** DATA RECORDS follows **

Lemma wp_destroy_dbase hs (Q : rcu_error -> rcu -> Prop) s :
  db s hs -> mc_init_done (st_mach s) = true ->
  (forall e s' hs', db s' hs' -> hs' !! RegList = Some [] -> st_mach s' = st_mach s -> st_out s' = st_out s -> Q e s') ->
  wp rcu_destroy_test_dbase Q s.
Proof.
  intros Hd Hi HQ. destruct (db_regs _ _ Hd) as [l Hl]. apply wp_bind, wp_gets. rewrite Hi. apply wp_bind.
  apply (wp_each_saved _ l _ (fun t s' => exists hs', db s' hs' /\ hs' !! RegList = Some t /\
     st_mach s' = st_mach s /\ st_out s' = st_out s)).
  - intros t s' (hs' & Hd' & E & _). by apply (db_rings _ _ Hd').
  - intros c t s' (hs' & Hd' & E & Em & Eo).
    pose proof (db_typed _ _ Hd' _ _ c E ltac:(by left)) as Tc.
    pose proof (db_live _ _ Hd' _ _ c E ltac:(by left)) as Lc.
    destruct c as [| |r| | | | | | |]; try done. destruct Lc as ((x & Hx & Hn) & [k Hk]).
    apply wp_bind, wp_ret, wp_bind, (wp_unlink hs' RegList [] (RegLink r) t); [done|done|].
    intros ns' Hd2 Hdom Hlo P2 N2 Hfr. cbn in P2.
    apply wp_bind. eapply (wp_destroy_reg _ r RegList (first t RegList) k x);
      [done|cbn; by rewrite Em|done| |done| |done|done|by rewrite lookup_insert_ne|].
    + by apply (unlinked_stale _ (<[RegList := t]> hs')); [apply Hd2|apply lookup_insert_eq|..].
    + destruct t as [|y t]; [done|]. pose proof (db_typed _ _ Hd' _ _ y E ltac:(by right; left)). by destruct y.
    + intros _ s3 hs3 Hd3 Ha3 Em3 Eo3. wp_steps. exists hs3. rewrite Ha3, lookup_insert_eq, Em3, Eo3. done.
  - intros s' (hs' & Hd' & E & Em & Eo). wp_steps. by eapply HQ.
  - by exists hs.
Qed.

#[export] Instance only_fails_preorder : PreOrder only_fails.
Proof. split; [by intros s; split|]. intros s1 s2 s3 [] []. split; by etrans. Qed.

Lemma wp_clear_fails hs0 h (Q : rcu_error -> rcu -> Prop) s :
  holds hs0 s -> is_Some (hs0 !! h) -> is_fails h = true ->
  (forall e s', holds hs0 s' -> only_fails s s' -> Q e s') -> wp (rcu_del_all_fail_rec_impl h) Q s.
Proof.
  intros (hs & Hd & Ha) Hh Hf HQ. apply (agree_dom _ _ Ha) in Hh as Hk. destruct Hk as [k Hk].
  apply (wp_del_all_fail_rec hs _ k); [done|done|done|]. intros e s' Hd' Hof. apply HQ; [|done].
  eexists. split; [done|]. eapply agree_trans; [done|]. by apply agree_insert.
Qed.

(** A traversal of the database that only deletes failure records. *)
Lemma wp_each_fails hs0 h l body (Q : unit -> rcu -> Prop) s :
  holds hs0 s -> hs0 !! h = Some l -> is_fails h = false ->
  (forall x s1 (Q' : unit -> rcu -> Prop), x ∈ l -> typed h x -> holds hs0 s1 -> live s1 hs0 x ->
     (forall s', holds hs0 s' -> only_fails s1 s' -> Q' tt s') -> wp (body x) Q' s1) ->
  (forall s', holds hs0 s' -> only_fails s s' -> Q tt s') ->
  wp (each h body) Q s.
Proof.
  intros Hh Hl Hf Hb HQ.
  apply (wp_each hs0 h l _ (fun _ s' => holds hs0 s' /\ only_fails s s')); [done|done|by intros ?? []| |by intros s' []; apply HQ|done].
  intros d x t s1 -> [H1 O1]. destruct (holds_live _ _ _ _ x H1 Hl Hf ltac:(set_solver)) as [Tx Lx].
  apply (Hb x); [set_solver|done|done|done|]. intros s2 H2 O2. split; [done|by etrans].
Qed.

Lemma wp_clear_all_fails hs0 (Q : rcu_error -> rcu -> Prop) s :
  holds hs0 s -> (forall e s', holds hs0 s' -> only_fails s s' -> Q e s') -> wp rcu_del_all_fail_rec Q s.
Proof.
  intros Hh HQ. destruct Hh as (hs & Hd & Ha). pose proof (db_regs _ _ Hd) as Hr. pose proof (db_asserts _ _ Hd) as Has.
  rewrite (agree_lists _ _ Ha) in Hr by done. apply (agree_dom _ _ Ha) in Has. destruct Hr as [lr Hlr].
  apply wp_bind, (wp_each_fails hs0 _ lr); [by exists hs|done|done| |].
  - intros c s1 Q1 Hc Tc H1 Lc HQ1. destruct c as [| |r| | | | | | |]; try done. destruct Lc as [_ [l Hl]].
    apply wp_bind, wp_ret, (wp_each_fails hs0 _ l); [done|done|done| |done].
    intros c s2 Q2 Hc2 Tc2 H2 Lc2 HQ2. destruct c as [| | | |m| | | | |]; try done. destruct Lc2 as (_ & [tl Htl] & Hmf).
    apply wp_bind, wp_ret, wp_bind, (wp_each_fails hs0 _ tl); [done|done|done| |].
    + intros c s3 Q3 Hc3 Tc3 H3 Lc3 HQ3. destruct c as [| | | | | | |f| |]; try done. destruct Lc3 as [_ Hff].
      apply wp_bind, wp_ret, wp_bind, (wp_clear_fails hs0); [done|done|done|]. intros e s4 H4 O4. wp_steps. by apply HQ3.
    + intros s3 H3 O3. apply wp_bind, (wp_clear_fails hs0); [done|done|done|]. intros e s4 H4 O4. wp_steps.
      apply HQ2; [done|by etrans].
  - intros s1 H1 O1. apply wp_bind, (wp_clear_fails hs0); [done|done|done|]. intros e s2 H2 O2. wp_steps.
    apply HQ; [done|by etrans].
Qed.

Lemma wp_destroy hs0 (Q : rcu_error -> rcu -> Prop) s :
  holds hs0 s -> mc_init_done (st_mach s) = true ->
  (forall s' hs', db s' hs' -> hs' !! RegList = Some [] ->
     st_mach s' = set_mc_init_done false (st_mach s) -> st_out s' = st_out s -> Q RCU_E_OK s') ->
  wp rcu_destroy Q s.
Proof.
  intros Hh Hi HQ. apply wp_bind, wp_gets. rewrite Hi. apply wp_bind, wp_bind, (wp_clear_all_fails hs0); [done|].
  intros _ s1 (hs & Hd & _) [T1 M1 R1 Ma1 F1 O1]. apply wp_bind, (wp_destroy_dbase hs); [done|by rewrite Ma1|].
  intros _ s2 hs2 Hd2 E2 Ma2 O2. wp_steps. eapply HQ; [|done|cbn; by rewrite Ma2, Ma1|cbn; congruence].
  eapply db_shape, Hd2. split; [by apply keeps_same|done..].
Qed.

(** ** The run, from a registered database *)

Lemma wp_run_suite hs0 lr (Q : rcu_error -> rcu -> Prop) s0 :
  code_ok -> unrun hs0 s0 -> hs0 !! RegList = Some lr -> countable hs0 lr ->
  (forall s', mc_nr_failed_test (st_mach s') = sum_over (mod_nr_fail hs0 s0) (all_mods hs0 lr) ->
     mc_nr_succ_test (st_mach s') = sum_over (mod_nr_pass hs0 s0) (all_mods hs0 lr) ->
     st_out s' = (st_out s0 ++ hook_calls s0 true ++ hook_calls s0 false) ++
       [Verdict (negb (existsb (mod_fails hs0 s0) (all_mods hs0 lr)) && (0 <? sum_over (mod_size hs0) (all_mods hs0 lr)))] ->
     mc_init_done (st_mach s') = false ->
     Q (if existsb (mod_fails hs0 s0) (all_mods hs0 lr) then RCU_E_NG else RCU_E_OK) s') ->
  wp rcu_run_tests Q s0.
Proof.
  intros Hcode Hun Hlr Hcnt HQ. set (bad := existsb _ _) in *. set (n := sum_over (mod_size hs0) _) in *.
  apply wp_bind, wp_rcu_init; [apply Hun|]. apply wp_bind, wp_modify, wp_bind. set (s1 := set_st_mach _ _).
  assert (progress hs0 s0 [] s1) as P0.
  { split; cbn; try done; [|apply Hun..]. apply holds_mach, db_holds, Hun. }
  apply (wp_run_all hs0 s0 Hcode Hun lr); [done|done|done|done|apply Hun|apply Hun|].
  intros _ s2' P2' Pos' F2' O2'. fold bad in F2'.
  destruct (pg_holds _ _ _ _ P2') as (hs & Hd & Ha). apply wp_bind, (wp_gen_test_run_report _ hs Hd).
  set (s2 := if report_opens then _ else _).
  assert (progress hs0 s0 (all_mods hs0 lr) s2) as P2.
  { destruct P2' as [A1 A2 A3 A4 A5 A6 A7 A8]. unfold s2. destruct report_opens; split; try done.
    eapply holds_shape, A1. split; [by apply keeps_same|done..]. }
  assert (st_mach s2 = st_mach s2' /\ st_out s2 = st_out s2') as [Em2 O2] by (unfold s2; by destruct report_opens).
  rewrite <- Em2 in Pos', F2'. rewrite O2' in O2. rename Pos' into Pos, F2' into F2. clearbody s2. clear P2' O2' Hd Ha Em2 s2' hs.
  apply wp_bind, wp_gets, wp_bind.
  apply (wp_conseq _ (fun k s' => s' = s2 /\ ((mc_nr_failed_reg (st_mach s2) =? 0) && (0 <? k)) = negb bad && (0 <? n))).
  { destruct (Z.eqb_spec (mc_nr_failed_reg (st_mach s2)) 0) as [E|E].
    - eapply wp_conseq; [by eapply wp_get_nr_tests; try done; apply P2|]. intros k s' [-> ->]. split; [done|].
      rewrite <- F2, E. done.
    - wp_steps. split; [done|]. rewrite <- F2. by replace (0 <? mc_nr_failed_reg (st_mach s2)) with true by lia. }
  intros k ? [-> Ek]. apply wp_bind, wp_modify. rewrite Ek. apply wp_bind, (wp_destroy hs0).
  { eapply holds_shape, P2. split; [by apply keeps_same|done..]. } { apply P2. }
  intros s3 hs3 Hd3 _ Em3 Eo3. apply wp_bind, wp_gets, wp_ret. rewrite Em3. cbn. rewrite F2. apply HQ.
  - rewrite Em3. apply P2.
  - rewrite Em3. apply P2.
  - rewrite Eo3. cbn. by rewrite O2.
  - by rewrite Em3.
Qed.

** End of DATA RECORDS **
** DATA RECORDS follows **

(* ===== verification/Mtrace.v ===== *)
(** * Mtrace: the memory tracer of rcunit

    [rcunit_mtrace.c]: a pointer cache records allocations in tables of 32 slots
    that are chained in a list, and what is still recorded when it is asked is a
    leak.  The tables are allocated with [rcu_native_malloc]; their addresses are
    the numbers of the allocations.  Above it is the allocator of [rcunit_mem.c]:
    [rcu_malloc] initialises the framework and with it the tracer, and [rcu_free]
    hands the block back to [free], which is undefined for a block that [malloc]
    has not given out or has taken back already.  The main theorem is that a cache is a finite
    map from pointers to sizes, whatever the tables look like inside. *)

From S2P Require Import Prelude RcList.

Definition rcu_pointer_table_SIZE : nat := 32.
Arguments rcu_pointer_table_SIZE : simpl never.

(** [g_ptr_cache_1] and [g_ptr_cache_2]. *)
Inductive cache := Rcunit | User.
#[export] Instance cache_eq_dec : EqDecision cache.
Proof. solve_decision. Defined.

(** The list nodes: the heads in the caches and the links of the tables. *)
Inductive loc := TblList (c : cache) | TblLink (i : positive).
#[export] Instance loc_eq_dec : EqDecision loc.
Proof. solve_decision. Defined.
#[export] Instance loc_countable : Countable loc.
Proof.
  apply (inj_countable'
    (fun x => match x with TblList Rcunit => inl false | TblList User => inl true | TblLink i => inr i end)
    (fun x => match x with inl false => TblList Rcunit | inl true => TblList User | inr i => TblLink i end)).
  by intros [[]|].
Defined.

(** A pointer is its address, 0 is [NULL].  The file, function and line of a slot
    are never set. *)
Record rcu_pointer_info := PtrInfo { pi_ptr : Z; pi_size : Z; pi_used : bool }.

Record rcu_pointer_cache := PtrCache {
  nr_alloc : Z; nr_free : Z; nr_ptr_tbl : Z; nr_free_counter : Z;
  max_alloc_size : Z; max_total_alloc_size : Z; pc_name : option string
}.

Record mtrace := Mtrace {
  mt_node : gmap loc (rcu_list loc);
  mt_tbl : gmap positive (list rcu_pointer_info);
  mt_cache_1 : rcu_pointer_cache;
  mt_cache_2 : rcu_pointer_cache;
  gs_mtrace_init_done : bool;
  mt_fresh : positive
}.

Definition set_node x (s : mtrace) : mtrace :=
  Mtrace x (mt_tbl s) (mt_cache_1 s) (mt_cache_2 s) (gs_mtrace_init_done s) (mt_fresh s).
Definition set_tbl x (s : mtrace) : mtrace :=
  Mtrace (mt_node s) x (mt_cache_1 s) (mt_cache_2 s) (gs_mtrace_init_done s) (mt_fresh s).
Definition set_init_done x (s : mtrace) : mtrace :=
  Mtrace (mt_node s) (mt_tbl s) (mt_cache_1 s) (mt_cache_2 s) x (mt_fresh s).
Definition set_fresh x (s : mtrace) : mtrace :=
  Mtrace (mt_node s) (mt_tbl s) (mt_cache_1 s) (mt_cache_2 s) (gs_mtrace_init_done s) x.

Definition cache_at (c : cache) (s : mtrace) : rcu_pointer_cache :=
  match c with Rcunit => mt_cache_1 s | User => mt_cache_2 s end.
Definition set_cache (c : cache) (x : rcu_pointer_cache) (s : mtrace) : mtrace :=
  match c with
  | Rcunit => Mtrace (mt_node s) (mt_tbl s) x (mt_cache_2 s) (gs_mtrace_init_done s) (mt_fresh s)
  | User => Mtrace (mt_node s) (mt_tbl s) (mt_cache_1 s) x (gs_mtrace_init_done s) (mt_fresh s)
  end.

** End of DATA RECORDS **

- **PROBLEM DESCRIPTION**:
Please say how many lines in the entries hold the string "false". Give only the number.

- **OUTPUT FOR THIS EXERCISE**:
6